The IMF needs to consider whether it is perpetuating a system that allows state-sponsored non-state actors to use international loans for purposes that undermine security and stability within the region.
RECOMMENDATIONS TO SECURE GREATER OVERSIGHT- CLOSING LOOPHOLES EXPLOITED FOR ABUSE
To ensure that IMF credit to Pakistan is not inadvertently financing terror or being abused via impenetrable conduits of military or administrative nature, an overarching oversight strategy is essential.
The procedure commences by establishing strong real-time monitoring systems in collaboration with international watchdogs such as the Financial Action Task Force (FATF), the World Bank, and private sector forensic auditors. Historically, Pakistan's budget institutions—especially within its powerful military-industrial complex are separated from public scrutiny, and it is difficult to follow the money trail.
Without intense scrutiny, civilian funds are more likely to be funnelled into security or intelligence organs, which in turn patronise proxy militant networks, particularly those operating in Kashmir and Afghanistan.
To counter this, the IMF releases must be linked to Pakistan taking verifiable steps of dismantling terror infrastructure, freezing assets of banned groups, and blocking illegal hawala channels that typically serve as money lifelines for these groups. Linking tranche releases to steadfast anti-terror finance conditions, such as prosecuting key financiers or shutting down madrassas with extremist links, can make a difference.
TRANSPARENCY MUST BE INSTITUTIONALISED
Pakistan must be made to publish, audited, line-itemed accounts of where IMF funds are going, not just federal but provincial, ministry by ministry, and state-owned enterprise by state-owned enterprise. In the past, aid and loans have vanished into poorly monitored programs or "contingency" spending that hides its true end-use.

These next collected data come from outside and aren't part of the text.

(** The two loops of [readAnyLookupTable], over the reader [readAny] they
    call. *)
Definition readObject_body (readAny : M any) (obj : jsobject)
  : M jsobject :=
  key <- readVarString ;;
  v <- readAny ;;
  obj_put obj key v.

Definition readArray_body (readAny : M any) (arr : list any)
  : M (list any) :=
  v <- readAny ;;
  ret (arr ++ [v]).

(** [readAnyLookupTable].  The entries for objects and arrays call [readAny]
    back, which is a parameter here and the recursive call in
    [readAny_fuel]. *)
Definition readAnyLookupTable (fuel : nat) (readAny : M any)
  : list (M any) :=
  [ ret AUndefined                                   (* CASE 127 *)
  ; ret ANull                                        (* CASE 126 *)
  ; (n <- readVarInt ;; ret (ANumber n))             (* CASE 125 *)
  ; (f <- readFloat32 ;; ret (AFloat32 f))           (* CASE 124 *)
  ; (f <- readFloat64 ;; ret (AFloat64 f))           (* CASE 123 *)
  ; (z <- readBigInt64 ;; ret (ABigInt z))           (* CASE 122 *)
  ; ret (ABoolean false)                             (* CASE 121 *)
  ; ret (ABoolean true)                              (* CASE 120 *)
  ; (s <- readVarString ;; ret (AString s))          (* CASE 119 *)
  ; (len <- readVarUint ;;                           (* CASE 118 *)
     obj <- for_loop fuel 0 len (readObject_body readAny) empty_object ;;
     ret (object_value obj))
  ; (len <- readVarUint ;;                           (* CASE 117 *)
     arr <- for_loop fuel 0 len (readArray_body readAny) [] ;;
     ret (AArray arr))
  ; (view <- readVarUint8Array ;; ret (AUint8Array view)) (* CASE 116 *)
  ].

(** The body of [readAny]: calling an entry that is [undefined] is a
    [TypeError]. *)
Definition readAny_body (fuel : nat) (readAny : M any) : M any :=
  tag <- readUint8 ;;
  match table_get (readAnyLookupTable fuel readAny)
                  (js_sub (JInt 127) tag) with
  | Some f => f
  | None => throw UnknownTag
  end.

Fixpoint readAny_fuel (fuel : nat) : M any :=
  match fuel with
  | O => fun _ => OutOfFuel
  | S fuel' => readAny_body fuel' (readAny_fuel fuel')
  end.

(** The bytes between the cursor and the end of the array. *)
Definition remaining (d : Decoder) : nat :=
  Z.to_nat (length (arr d) - pos d).

(** [readAny]: every nested call and every round of a loop reads at least
    the tag byte of a value, so one unit of fuel per remaining byte and one
    more is enough ([readAny_fuel_enough], [readAny_fuel_stable]). *)
Definition readAny : M any :=
  fun d => readAny_fuel (S (remaining d)) d.

(** The loops of cases 118 and 117 as [readAny] runs them. *)
Definition readObject_loop (i len : Z) (obj : jsobject) : M jsobject :=
  fun d => for_loop (S (remaining d)) i len (readObject_body readAny) obj d.

Definition readArray_loop (i len : Z) (arr : list any) : M (list any) :=
  fun d => for_loop (S (remaining d)) i len (readArray_body readAny) arr d.

(** The (key, value) pairs of an object on the wire, in the words of the
    specification: [len] times a string key followed by a value, in
    order. *)
Definition readPair_body (readAny : M any) (pairs : list (string * any))
  : M (list (string * any)) :=
  key <- readVarString ;;
  v <- readAny ;;
  ret (pairs ++ [(key, v)]).

Definition readPairs_loop (i len : Z) (pairs : list (string * any))
  : M (list (string * any)) :=
  fun d => for_loop (S (remaining d)) i len (readPair_body readAny) pairs d.

(** The assignments [obj[key] = v] for a list of pairs, first to last. *)
Fixpoint assign_all (obj : jsobject) (pairs : list (string * any))
  : option jsobject :=
  match pairs with
  | [] => Some obj
  | (key, v) :: rest =>
      match obj_set obj key v with
      | Some obj' => assign_all obj' rest
      | None => None
      end
  end.

End WithString.

End decoding.

Import decoding.

(** ** Sequences of decoder operations *)

(** One call of an exported function of [decoding.js] on a decoder. *)
Inductive op : Type :=
| OpClone (newPos : option Z)
| OpReadUint8Array (len : Z)
| OpReadVarUint8Array
| OpReadTailAsUint8Array
| OpSkip8
| OpReadUint8
| OpReadUint16
| OpReadUint32
| OpPeekUint8
| OpPeekUint16
| OpPeekUint32
| OpReadVarUint
| OpReadVarInt
| OpPeekVarUint
| OpPeekVarInt
| OpReadVarString
| OpPeekVarString
| OpReadFromDataView (len : Z)
| OpReadFloat32
| OpReadFloat64
| OpReadBigInt64
| OpReadBigUint64
| OpReadAny.

(** The decoder after a call: the one the reader left behind, whether it
    returned or threw, and for [clone] the new decoder. *)
Definition exec_op (decodeUtf8 : list byte -> option string)
    (inherited_set : any -> string -> any -> set_effect)
    (d : Decoder) (o : op) : Decoder :=
  match o with
  | OpClone newPos => clone d newPos
  | OpReadUint8Array len => final d (readUint8Array len d)
  | OpReadVarUint8Array => final d (readVarUint8Array d)
  | OpReadTailAsUint8Array => final d (readTailAsUint8Array d)
  | OpSkip8 => final d (skip8 d)
  | OpReadUint8 => final d (readUint8 d)
  | OpReadUint16 => final d (readUint16 d)
  | OpReadUint32 => final d (readUint32 d)
  | OpPeekUint8 => final d (peekUint8 d)
  | OpPeekUint16 => final d (peekUint16 d)
  | OpPeekUint32 => final d (peekUint32 d)
  | OpReadVarUint => final d (readVarUint d)
  | OpReadVarInt => final d (readVarInt d)
  | OpPeekVarUint => final d (peekVarUint d)
  | OpPeekVarInt => final d (peekVarInt d)
  | OpReadVarString => final d (readVarString decodeUtf8 d)
  | OpPeekVarString => final d (peekVarString decodeUtf8 d)
  | OpReadFromDataView len => final d (readFromDataView len d)
  | OpReadFloat32 => final d (readFloat32 d)
  | OpReadFloat64 => final d (readFloat64 d)
  | OpReadBigInt64 => final d (readBigInt64 d)
  | OpReadBigUint64 => final d (readBigUint64 d)
  | OpReadAny => final d (readAny decodeUtf8 inherited_set d)
  end.

Definition exec_ops (decodeUtf8 : list byte -> option string)
    (inherited_set : any -> string -> any -> set_effect)
    (ops : list op) (d : Decoder) : Decoder :=
  fold_left (exec_op decodeUtf8 inherited_set) ops d.

(** An operation that does not ask for a negative position: every operation
    but a [clone] with an explicit negative [newPos]. *)
Definition op_nonneg (o : op) : Prop :=
  match o with
  | OpClone (Some p) => 0 <= p
  | _ => True
  end.

(** ** The wire format in the words of the specification *)

(** The bytes [bs] are what the array holds from index [p] on. *)
Fixpoint bytes_at (a : Uint8Array) (p : Z) (bs : list Z) : Prop :=
  match bs with
  | [] => True
  | b :: rest => arr_get a p = JInt b /\ bytes_at a (p + 1) rest
  end.

(** A variable-length integer on the wire: one or more bytes, the
    continuation bit [0x80] set in every byte but the last. *)
Fixpoint varint_shape (bs : list Z) : bool :=
  match bs with
  | [] => false
  | [b] => negb (Z.testbit b 7)
  | b :: rest => Z.testbit b 7 && varint_shape rest
  end.

(** Base 128, little-endian: the low 7 bits of each byte, the first byte
    least significant. *)
Fixpoint varuint_value (bs : list Z) : Z :=
  match bs with
  | [] => 0
  | b :: rest => Z.land b 127 + 128 * varuint_value rest
  end.

(** The signed form: the first byte gives 6 payload bits, the bytes after it
    7 bits each from bit offset 6 on. *)
Definition varint_magnitude (bs : list Z) : Z :=
  match bs with
  | [] => 0
  | b :: rest => Z.land b 63 + 64 * varuint_value rest
  end.

Definition varint_sign (bs : list Z) : Z :=
  match bs with
  | [] => 1
  | b :: _ => if Z.testbit b 6 then -1 else 1
  end.

(** The first [n] values a reader gets when it reads byte after byte from
    the cursor: bytes inside the array, [undefined] outside. *)
Definition upcoming (d : Decoder) (n : nat) : list jsval :=
  map (fun i => arr_get (arr d) (pos d + Z.of_nat i)) (seq 0 n).

(** A byte with its continuation bit set. *)
Definition continued (r : jsval) : bool :=
  match r with
  | JInt b => Z.testbit b 7
  | _ => false
  end.

(** A shorthand for the examples: a decoder on a fresh array of the given
    bytes. *)
Definition decoder_of (bytes : list byte) : Decoder :=
  createDecoder (Uint8Array_from bytes).

(** A [decodeUtf8] for the examples, which give it bytes of the ASCII range
    only: there every UTF-8 decoder returns the characters of those bytes.
    It is not a decoder for other input, which it rejects, and no example
    rests on that. *)
Definition decodeAscii (bytes : list byte) : option string :=
  if forallb (fun b => byte_val b <? 128) bytes
  then Some (string_of_list_byte bytes)
  else None.

(** An [inherited_set] for the examples.  It refuses every assignment,
    which is what the platform does in the one example that calls it: the
    key [length] under a typed array as prototype. *)
Definition inherited_refused (p : any) (key : string) (v : any)
  : set_effect := Refused.

(** Keys whose assignment to an object literal defines a property at the
    end of the enumeration: neither [__proto__] nor an array index. *)
Definition ordinary_key (key : string) : bool :=
  negb (String.eqb key "__proto__")
  && match array_index key with Some _ => false | None => true end.

(** ** Vocabulary of the theorems *)

(** [num | ((r & BITS7) << len)], the update both variable-length loops make
    to [num]. *)
Definition accumulate (num : Z) (r : jsval) (len : Z) : Z :=
  bitor num (shl (bitand (ToInt32 r) binary.BITS7) len).

(** The reader came to an end, returning or throwing, on the same array and
    with the cursor between [lo] and [hi] bytes further on. *)
Definition consumes {A} (lo hi : Z) (d : Decoder) (r : outcome A) : Prop :=
  match r with
  | Ret _ d' | Throw _ d' =>
      arr d' = arr d /\ pos d + lo <= pos d' <= pos d + hi
  | OutOfFuel => False
  end.

(** The reader left the array alone and did not move the cursor back. *)
Definition forward {A} (d : Decoder) (r : outcome A) : Prop :=
  match r with
  | Ret _ d' | Throw _ d' => arr d' = arr d /\ pos d <= pos d'
  | OutOfFuel => True
  end.

Definition Forward {A} (m : M A) : Prop := forall d, forward d (m d).

(** [m2] agrees with [m1] wherever [m1] had fuel enough to finish. *)
Definition Refines {A} (m1 m2 : M A) : Prop :=
  forall d, m1 d <> OutOfFuel -> m2 d = m1 d.

(** A reader that never runs out of fuel. *)
Definition Total {A} (m : M A) : Prop := forall d, m d <> OutOfFuel.

(** ** Signed and unsigned 32-bit arithmetic *)

Lemma wrap32_small z : - two31 <= z < two31 -> wrap32 z = z.
Proof.
  unfold wrap32, two31, two32. intros H.
  rewrite Z.mod_small by lia. lia.
Qed.

Lemma wrap32_mod z : wrap32 z mod two32 = z mod two32.
Proof.
  unfold wrap32, two31, two32.
  rewrite Zminus_mod, Zmod_mod, <- Zminus_mod.
  f_equal. lia.
Qed.

Lemma two32_ones : two32 = 2 ^ 32.
Proof. reflexivity. Qed.

Lemma lor_mod32 a b :
  Z.lor a b mod two32 = Z.lor (a mod two32) (b mod two32).
Proof.
  rewrite two32_ones, <- !Z.land_ones by lia.
  apply Z.land_lor_distr_l.
Qed.

Lemma land_shifted_disjoint a b k :
  0 <= k -> 0 <= a < 2 ^ k -> Z.land a (b * 2 ^ k) = 0.
Proof.
  intros Hk Ha. apply Z.bits_inj'. intros n Hn.
  rewrite Z.land_spec, Z.bits_0.
  destruct (Z.lt_ge_cases n k) as [Hlt | Hge].
  - rewrite Z.mul_pow2_bits_low by lia. apply andb_false_r.
  - replace a with (a mod 2 ^ k) by (apply Z.mod_small; lia).
    rewrite Z.mod_pow2_bits_high by lia. reflexivity.
Qed.

Lemma lor_shifted_add a b k :
  0 <= k -> 0 <= a < 2 ^ k -> Z.lor a (b * 2 ^ k) = a + b * 2 ^ k.
Proof.
  intros Hk Ha.
  pose proof (land_shifted_disjoint a b k Hk Ha) as H0.
  rewrite (Z.add_nocarry_lxor _ _ H0). symmetry. apply Z.lxor_lor, H0.
Qed.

Placing this information in the public eye would provide journalists, civil society, and regional watchdogs with the vehicle to follow the streams of money, holding the agencies accountable independently and sounding the alarm regarding suspicious activity.
Last but not least, a cooperative regional architecture is necessary.
The IMF must engage not just with Islamabad, but also with the neighbouring countries such as India and Afghanistan—both directly affected by terrorism that has emanated from Pakistani soil. They can deliver important ground-level analysis of how money might be abused and provide early warnings of emerging dangers.
Such collaboration would ensure that the IMF is stabilising not just a vulnerable economy but also keeping regional tranquillity intact. It is only with close, multi-layered, and geopolitically nuanced oversight that the IMF can ensure that its loans are not fueling the very dangers it seeks to mitigate.
Though the IMF's primary purpose is to stabilise member countries' economies, it must also be attuned to the broader geopolitical environment under which it is operating. The political destabilisation of Pakistan, together with its terrorism links, only makes it more imperative to have more stringent measures in the IMF to guarantee that its loans are not being used for nefarious purposes.
In the absence of strict monitoring and stronger conditionality of anti-terrorism actions, Pakistan's bailouts from the IMF could support activities contributing to regional destabilisation and global insecurity. For the IMF to retain its credibility, it has to make sure that its funding triggers actual economic reform and not exacerbate the dangers of terrorism.